B2B
08.08.2014

Spielefirma Zynga in der Krise

Die angeschlagene Spielefirma Zynga ("Farmville“) verliert auf dem Weg ins mobile Internet viel mehr Geld als erwartet.

Der Finanzausblick für 2014 wurde gesenkt und der Verkaufsstart mehrerer Neuerscheinungen verschoben, wie das Unternehmen am Donnerstag mitteilte.

Investoren schickten die Zynga-Aktie auf Talfahrt. Das Papier, das in den letzten drei Monaten ohnehin schon 18 Prozent eingebüßt hatte, sank nachbörslich um fast zehn Prozent.

Verlust gewachsen

Die Quartalszahlen fielen ernüchternd aus: Von Mai bis Juni machte Zynga einen Verlust von 62,5 Millionen Dollar (46,8 Millionen Euro). Im Vorjahreszeitraum war der Fehlbetrag noch viel niedriger. Der Umsatz brach um 33,6 Prozent auf 153,2 Millionen Dollar ein.
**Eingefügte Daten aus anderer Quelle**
Lemma text_loop fuel text x : blk x -> bytes text -> (length text <= fuel)%nat ->
    ccm_text_loop fuel context text x = cbc_mac e x (padded16 text) /\ blk (cbc_mac e x (padded16 text)).
  Proof using He.
    revert text x. induction fuel as [|fuel IH]; intros text x Hx Ht Hf; [by destruct text; [|cbn in Hf; lia]|].
    destruct text as [|b text]; [done|]. cbn [ccm_text_loop]. set (l := b :: text) in *.
    assert (Hb : blk (take 16 l ++ replicate (16 - length (take 16 l)) 0)) by (apply blk_padded; [rewrite length_take; lia|by apply Forall_take]).
    rewrite padded16_step, cbc_mac_block by (done || apply Hb).
    replace (mem_copy (replicate 16 0) 0 (take 16 l)) with (take 16 l ++ replicate (16 - length (take 16 l)) 0).
    - destruct (mac_block x _ Hx Hb) as [-> Hm]. apply IH; [done|by apply Forall_drop|]. rewrite length_drop. unfold l in *. cbn [length] in *. lia.
    - symmetry. apply (mem_copy_zeros_app [] 16). rewrite length_take. lia.
  Qed.

  (** The last block of the associated data, if one is begun. *)
Lemma aad_end pre x : blk x -> bytes pre -> (length pre < 16)%nat ->
    (if negb (zlen pre =? 0) then CcmMacBlock context (pre ++ replicate (16 - length pre) 0) x else x) = cbc_mac e x (padded16 pre)
    /\ blk (cbc_mac e x (padded16 pre)).
  Proof using He.
    intros Hx Hp Hl. destruct pre as [|b pre]; [done|]. set (l := b :: pre) in *.
    replace (zlen l =? 0) with false by (symmetry; apply Z.eqb_neq; unfold zlen, l; cbn [length]; lia). cbn [negb].
    rewrite padded16_short by (done || lia). rewrite <- (app_nil_r (l ++ replicate _ _)) at 2 3.
    assert (Hb : blk (l ++ replicate (16 - length l) 0)) by (apply blk_padded; [lia|done]). rewrite cbc_mac_block by apply Hb.
    rewrite cbc_mac_nil. by apply mac_block.
  Qed.
Lemma aad_loop fuel aad pre x : blk x -> bytes pre -> bytes aad -> (length pre < 16)%nat -> (length aad <= fuel)%nat ->
    (let '(block, blockOffset, mac) := ccm_aad_loop fuel context aad (pre ++ replicate (16 - length pre) 0) (zlen pre) x in
     if negb (blockOffset =? 0) then CcmMacBlock context block mac else mac)
    = cbc_mac e x (padded16 (pre ++ aad)) /\ blk (cbc_mac e x (padded16 (pre ++ aad))).
  Proof using He.
    revert aad pre x. induction fuel as [|fuel IH]; intros aad pre x Hx Hp Ha Hl Hf.
    { destruct aad; [|cbn in Hf; lia]. cbn [ccm_aad_loop]. rewrite app_nil_r. by apply aad_end. }
    destruct aad as [|b aad]; [cbn [ccm_aad_loop]; rewrite app_nil_r; by apply aad_end|]. cbn [ccm_aad_loop]. set (l := b :: aad) in *.
    set (chunk := if zlen l <? 16 - zlen pre then zlen l else 16 - zlen pre).
    assert (Hc : 0 < chunk <= zlen l /\ chunk <= 16 - zlen pre /\ (chunk < 16 - zlen pre -> chunk = zlen l)).
    { unfold chunk, l. rewrite zlen_cons. pose proof (zlen_nonneg aad). unfold zlen in *. destruct (Z.ltb_spec (1 + Z.of_nat (length aad)) (16 - Z.of_nat (length pre))); lia. }
    destruct Hc as (Hc1 & Hc2 & Hc3). assert (Ht : zlen (ztake chunk l) = chunk) by (apply zlen_ztake; lia).
    rewrite mem_copy_zeros_app by (unfold zlen in *; lia).
    replace (16 - length pre - length (ztake chunk l))%nat with (16 - length (pre ++ ztake chunk l))%nat by (rewrite length_app; lia).
    replace (zlen pre + chunk) with (zlen (pre ++ ztake chunk l)) by (rewrite zlen_app; lia).
    assert (Hp' : bytes (pre ++ ztake chunk l)) by (apply Forall_app; split; [done|by apply bytes_ztake]).
    assert (Hd : bytes (zdrop chunk l)) by (by apply bytes_zdrop).
    assert (Hfd : (length (zdrop chunk l) <= fuel)%nat) by (unfold zdrop; rewrite length_drop; unfold l in *; cbn [length] in *; lia).
    replace (pre ++ l) with ((pre ++ ztake chunk l) ++ zdrop chunk l) by (by rewrite <- app_assoc, ztake_zdrop). set (pre' := pre ++ ztake chunk l) in *.
    assert (Hz : zlen pre' = zlen pre + chunk) by (unfold pre'; rewrite zlen_app; lia).
    destruct (Z.eqb_spec (zlen pre') 16) as [E|E].
    - assert (Hb : blk pre') by (split; [unfold zlen in E; lia|done]).
      replace (16 - length pre')%nat with 0%nat by (unfold zlen in E; lia). cbn [replicate]. rewrite app_nil_r.
      rewrite padded16_block, cbc_mac_block by apply Hb. destruct (mac_block x pre' Hx Hb) as [-> Hm].
      exact (IH (zdrop chunk l) [] _ Hm (Forall_nil_2 _) Hd ltac:(cbn; lia) Hfd).
    - apply IH; [done|done|done|unfold zlen in *; lia|done].
  Qed.

Section Nonce.
Context (nonce aad : list Z) (m : Z) (Hn : 7 <= zlen nonce <= 13) (Hnb : bytes nonce) (Ha : bytes aad) (Hm : m = 8 \/ m = 16).

Lemma ccm_flags_ok : ccm_flags aad m (lengthFieldLength nonce) = 64 * (if decide (aad = []) then 0 else 1) + 8 * ((m - 2) / 2) + (ccm_l nonce - 1)
    /\ is_byte (ccm_flags aad m (lengthFieldLength nonce)).
  Proof using Hn Ha Hm.
    split; [|apply u8_range]. unfold ccm_flags, lengthFieldLength, ccm_l. rewrite (u64_id (16 - 1)), (u64_id (16 - 1 - _)) by lia.
    assert (Ez : (zlen aad =? 0) = bool_decide (aad = [])).
    { destruct aad; [done|]. rewrite zlen_cons. pose proof (zlen_nonneg l). rewrite bool_decide_false by done. apply Z.eqb_neq. lia. }
    rewrite Ez. assert (Hc : zlen nonce = 7 \/ zlen nonce = 8 \/ zlen nonce = 9 \/ zlen nonce = 10 \/ zlen nonce = 11 \/ zlen nonce = 12 \/ zlen nonce = 13) by lia.
    destruct (decide (aad = [])); [rewrite bool_decide_true by done|rewrite bool_decide_false by done];
      destruct Hm as [-> | ->]; destruct Hc as [-> |[-> |[-> |[-> |[-> |[-> | ->]]]]]]; reflexivity.
  Qed.

Lemma compute_mac text : bytes text -> CcmPayloadLengthFits (zlen text) (ccm_l nonce) = true -> zlen aad < 0xff00 ->
    CcmComputeMac context nonce aad text m (replicate 16 0) = Ok (cbc_mac e (replicate 16 0) (ccm_blocks nonce aad m text))
    /\ blk (cbc_mac e (replicate 16 0) (ccm_blocks nonce aad m text)).
  Proof using He Hn Hnb Ha Hm.
    intros Ht Hf Hl. unfold CcmComputeMac. assert (El : lengthFieldLength nonce = ccm_l nonce) by (unfold lengthFieldLength, ccm_l; u64_simpl; lia).
    rewrite <- El in Hf. cbv zeta. rewrite Hf, (proj2 (Z.leb_gt _ _) Hl). cbn [negb orb]. rewrite !build_block by done.
    destruct ccm_flags_ok as [Ef Hfb]. rewrite Ef in *. unfold ccm_blocks. set (b0 := ccm_b0 nonce aad m text).
    change ([_] ++ nonce ++ be_bytes (ccm_l nonce) (zlen text)) with b0.
    assert (Hb0 : blk b0) by (by apply ccm_block_ok). assert (Hz : blk (replicate 16 0)) by (split; [done|by apply Forall_replicate]).
    destruct (mac_block (replicate 16 0) b0 Hz Hb0) as [-> H1]. rewrite cbc_mac_block by apply Hb0. set (x1 := e _) in *.
    assert (Haad : (if negb (zlen aad =? 0) then
        let '(block, blockOffset, mac) := ccm_aad_loop (length aad) context aad
          (mem_copy (replicate 16 0) 0 [u8 (Z.land (Z.shiftr (zlen aad) 8) 0xff); u8 (Z.land (zlen aad) 0xff)]) 2 x1 in
        if negb (blockOffset =? 0) then CcmMacBlock context block mac else mac else x1)
      = cbc_mac e x1 (if decide (aad = []) then [] else padded16 (be_bytes 2 (zlen aad) ++ aad))
      /\ blk (cbc_mac e x1 (if decide (aad = []) then [] else padded16 (be_bytes 2 (zlen aad) ++ aad)))).
    { destruct (decide (aad = [])) as [->|Hne]; [done|]. assert (H0 : 0 < zlen aad) by (destruct aad; [done|]; rewrite zlen_cons; pose proof (zlen_nonneg l); lia).
      rewrite (proj2 (Z.eqb_neq (zlen aad) 0)) by lia. cbn [negb].
      change (mem_copy (replicate 16 0) 0 [?a; ?b]) with ([a; b] ++ replicate 14 0).
      assert (E2 : [u8 (Z.land (Z.shiftr (zlen aad) 8) 255); u8 (Z.land (zlen aad) 255)] = be_bytes 2 (zlen aad)) by (rewrite !u8_land, shiftr_8; done).
      assert (L2 : length (be_bytes 2 (zlen aad)) = 2%nat) by (unfold be_bytes; rewrite length_rev; apply le_bytes_length).
      rewrite E2. exact (aad_loop (length aad) aad (be_bytes 2 (zlen aad)) x1 H1 (be_bytes_bytes _ _) Ha ltac:(rewrite L2; lia) ltac:(lia)). }
    destruct Haad as [Haad H2]. rewrite Haad.
    assert (Hk : exists k, length (if decide (aad = []) then [] else padded16 (be_bytes 2 (zlen aad) ++ aad)) = (16 * k)%nat).
    { destruct (decide (aad = [])); [by exists 0%nat|]. apply padded16_length. }
    destruct Hk as [k Hk]. rewrite (cbc_mac_app e x1 k) by done.
    destruct (text_loop (length text) text _ H2 Ht ltac:(lia)) as [-> H3]. done.
  Qed.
Zynga war einst mit Facebook-Spielen wie „Farmville“ oder „Cityville“ erfolgreich, schaffte es jedoch nicht, mit neuen Hits daran anzuknüpfen. Das Unternehmen tut sich zudem schwer mit dem Wandel vom klassischen PC zu mobilen Geräten wie Smartphones und Tablets.